*Activity*
Line by line, copy out the data below exactly.

*Source data*

(** * The erasure-coded Get path of the blobstore access layer

    A shallow embedding of [access/stream_get.go]: the decomposition of a
    location into blobs, the locality sorting of volume units, the EC
    geometry of empty data shards, the per-shard transport with its retry
    loop, the shard reader, the blob reader and the Get pipeline, together
    with the properties of the read path proved about them. *)

From Stdlib Require Import ZArith Lia List Bool Strings.Byte.
From stdpp Require Import base tactics option list numbers strings gmap sorting.

Local Open Scope Z_scope.

(** ** Machine integers

    Go's [uint64] is embedded in [Z] with the wrap-around written out, and
    [int] the same way on the signed 64-bit range. Positions in a slice
    (unit indexes, shard indexes) are natural numbers. *)

Definition u64 (z : Z) : Z := z mod 2 ^ 64.

Definition int64 (z : Z) : Z := (z + 2 ^ 63) mod 2 ^ 64 - 2 ^ 63.

Definition is_u64 (z : Z) : Prop := 0 <= z < 2 ^ 64.

Definition is_u32 (z : Z) : Prop := 0 <= z < 2 ^ 32.

Definition minU64 (a b : Z) : Z := if a <? b then a else b.

(** ** Data model *)

(** [api/access]: a location is a sequence of blob runs. *)
Record SliceInfo := {
  s_MinBid : Z;   (* proto.BlobID, uint64 *)
  s_Vid : Z;      (* proto.Vid *)
  s_Count : Z     (* uint32 *)
}.

Record Location := {
  loc_ClusterID : Z;
  loc_CodeMode : Z;
  loc_Size : Z;       (* uint64 *)
  loc_BlobSize : Z;   (* uint32 *)
  loc_Blobs : list SliceInfo
}.

Record blobGetArgs := {
  Vid : Z;
  Bid : Z;
  BlobSize : Z;
  Offset : Z;
  ReadSize : Z
}.

(** [codemode.Tactic]: data, parity and local unit counts. *)
Record Tactic := {
  t_N : nat;
  t_M : nat;
  t_L : nat
}.

(** [ec.BufferSizes], Go [int] fields. *)
Record BufferSizes := {
  ShardSize : Z;
  DataSize : Z;
  ECDataSize : Z
}.

(** [access/controller]: a volume unit, the host of a disk, a volume. *)
Record Unit := {
  u_Vuid : Z;
  u_DiskID : Z;
  u_Host : string
}.

Record HostIDC := {
  hi_Host : string;
  hi_IDC : string;
  hi_Punished : bool
}.

Record VolumePhy := {
  v_Vid : Z;
  v_CodeMode : Z;
  v_Units : list Unit
}.

Record sortedVuid := {
  index : nat;
  vuid : Z;
  diskID : Z;
  host : string
}.

(** [blobnode.RangeGetShardArgs]. *)
Record RangeGetShardArgs := {
  a_DiskID : Z;
  a_Vuid : Z;
  a_Bid : Z;
  a_Offset : Z;
  a_Size : Z
}.

(** A pooled byte slice. The identity of the underlying array is kept, so
    that acquiring and returning can be matched; [None] is a slice that did
    not come from the pool (Go's [nil]). *)
Record buffer := {
  buf_id : option nat;
  buf_bytes : list byte
}.

Definition nilBuffer : buffer := {| buf_id := None; buf_bytes := [] |}.

Record shardData := {
  sd_index : nat;
  sd_status : bool;
  sd_buffer : buffer
}.

(** Modelled from the spec: the classified error kinds the shard transport
    surfaces distinctly (section 4.1); the status codes of [errcode] and
    the test [errorTimeout] that tell them apart are not part of the
    sources. *)
Inductive rpcError :=
  | Overload
  | DiskBroken
  | VuidReadonly
  | DiskNotFound
  | VuidNotFound
  | Timeout
  | OtherRpc.

Inductive statusCode :=
  | CodeOverload
  | CodeDiskBroken
  | CodeVUIDReadonly
  | CodeDiskNotFound
  | CodeVuidNotFound
  | CodeUnclassified.

Definition DetectStatusCode (e : rpcError) : statusCode :=
  match e with
  | Overload => CodeOverload
  | DiskBroken => CodeDiskBroken
  | VuidReadonly => CodeVUIDReadonly
  | DiskNotFound => CodeDiskNotFound
  | VuidNotFound => CodeVuidNotFound
  | Timeout | OtherRpc => CodeUnclassified
  end.

Definition errorTimeout (e : rpcError) : bool :=
  match e with
  | Timeout => true
  | _ => false
  end.

(** The errors of the read path. *)
Inductive error :=
  | errNeedReconstructRead
  | errCanceledReadShard
  | ErrIllegalArguments
  | ErrBrokenBlob (cluster vid bid : Z)
  | ErrNotEnoughData (remain : Z)
  | ErrLocationRange (size readSize offset : Z)
  | ErrBlobSize (blobSize : Z)
  | ErrRpc (e : rpcError)
  | ErrPunishedDisk (disk : Z) (h : string)
  | ErrGetShardOn (disk : Z) (h : string) (e : rpcError)
  | ErrWriteResponse
  | ErrCollaborator (code : Z).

*Solution for this exercise*
(** * The erasure-coded Get path of the blobstore access layer

    A shallow embedding of [access/stream_get.go]: the decomposition of a
    location into blobs, the locality sorting of volume units, the EC
    geometry of empty data shards, the per-shard transport with its retry
    loop, the shard reader, the blob reader and the Get pipeline, together
    with the properties of the read path proved about them. *)

From Stdlib Require Import ZArith Lia List Bool Strings.Byte.
From stdpp Require Import base tactics option list numbers strings gmap sorting.

Local Open Scope Z_scope.

(** ** Machine integers

    Go's [uint64] is embedded in [Z] with the wrap-around written out, and
    [int] the same way on the signed 64-bit range. Positions in a slice
    (unit indexes, shard indexes) are natural numbers. *)

Definition u64 (z : Z) : Z := z mod 2 ^ 64.

Definition int64 (z : Z) : Z := (z + 2 ^ 63) mod 2 ^ 64 - 2 ^ 63.

Definition is_u64 (z : Z) : Prop := 0 <= z < 2 ^ 64.

Definition is_u32 (z : Z) : Prop := 0 <= z < 2 ^ 32.

Definition minU64 (a b : Z) : Z := if a <? b then a else b.

(** ** Data model *)

(** [api/access]: a location is a sequence of blob runs. *)
Record SliceInfo := {
  s_MinBid : Z;   (* proto.BlobID, uint64 *)
  s_Vid : Z;      (* proto.Vid *)
  s_Count : Z     (* uint32 *)
}.

Record Location := {
  loc_ClusterID : Z;
  loc_CodeMode : Z;
  loc_Size : Z;       (* uint64 *)
  loc_BlobSize : Z;   (* uint32 *)
  loc_Blobs : list SliceInfo
}.

Record blobGetArgs := {
  Vid : Z;
  Bid : Z;
  BlobSize : Z;
  Offset : Z;
  ReadSize : Z
}.

(** [codemode.Tactic]: data, parity and local unit counts. *)
Record Tactic := {
  t_N : nat;
  t_M : nat;
  t_L : nat
}.

(** [ec.BufferSizes], Go [int] fields. *)
Record BufferSizes := {
  ShardSize : Z;
  DataSize : Z;
  ECDataSize : Z
}.

(** [access/controller]: a volume unit, the host of a disk, a volume. *)
Record Unit := {
  u_Vuid : Z;
  u_DiskID : Z;
  u_Host : string
}.

Record HostIDC := {
  hi_Host : string;
  hi_IDC : string;
  hi_Punished : bool
}.

Record VolumePhy := {
  v_Vid : Z;
  v_CodeMode : Z;
  v_Units : list Unit
}.

Record sortedVuid := {
  index : nat;
  vuid : Z;
  diskID : Z;
  host : string
}.

(** [blobnode.RangeGetShardArgs]. *)
Record RangeGetShardArgs := {
  a_DiskID : Z;
  a_Vuid : Z;
  a_Bid : Z;
  a_Offset : Z;
  a_Size : Z
}.

(** A pooled byte slice. The identity of the underlying array is kept, so
    that acquiring and returning can be matched; [None] is a slice that did
    not come from the pool (Go's [nil]). *)
Record buffer := {
  buf_id : option nat;
  buf_bytes : list byte
}.

Definition nilBuffer : buffer := {| buf_id := None; buf_bytes := [] |}.

Record shardData := {
  sd_index : nat;
  sd_status : bool;
  sd_buffer : buffer
}.

(** Modelled from the spec: the classified error kinds the shard transport
    surfaces distinctly (section 4.1); the status codes of [errcode] and
    the test [errorTimeout] that tell them apart are not part of the
    sources. *)
Inductive rpcError :=
  | Overload
  | DiskBroken
  | VuidReadonly
  | DiskNotFound
  | VuidNotFound
  | Timeout
  | OtherRpc.

Inductive statusCode :=
  | CodeOverload
  | CodeDiskBroken
  | CodeVUIDReadonly
  | CodeDiskNotFound
  | CodeVuidNotFound
  | CodeUnclassified.

Definition DetectStatusCode (e : rpcError) : statusCode :=
  match e with
  | Overload => CodeOverload
  | DiskBroken => CodeDiskBroken
  | VuidReadonly => CodeVUIDReadonly
  | DiskNotFound => CodeDiskNotFound
  | VuidNotFound => CodeVuidNotFound
  | Timeout | OtherRpc => CodeUnclassified
  end.

Definition errorTimeout (e : rpcError) : bool :=
  match e with
  | Timeout => true
  | _ => false
  end.

(** The errors of the read path. *)
Inductive error :=
  | errNeedReconstructRead
  | errCanceledReadShard
  | ErrIllegalArguments
  | ErrBrokenBlob (cluster vid bid : Z)
  | ErrNotEnoughData (remain : Z)
  | ErrLocationRange (size readSize offset : Z)
  | ErrBlobSize (blobSize : Z)
  | ErrRpc (e : rpcError)
  | ErrPunishedDisk (disk : Z) (h : string)
  | ErrGetShardOn (disk : Z) (h : string) (e : rpcError)
  | ErrWriteResponse
  | ErrCollaborator (code : Z).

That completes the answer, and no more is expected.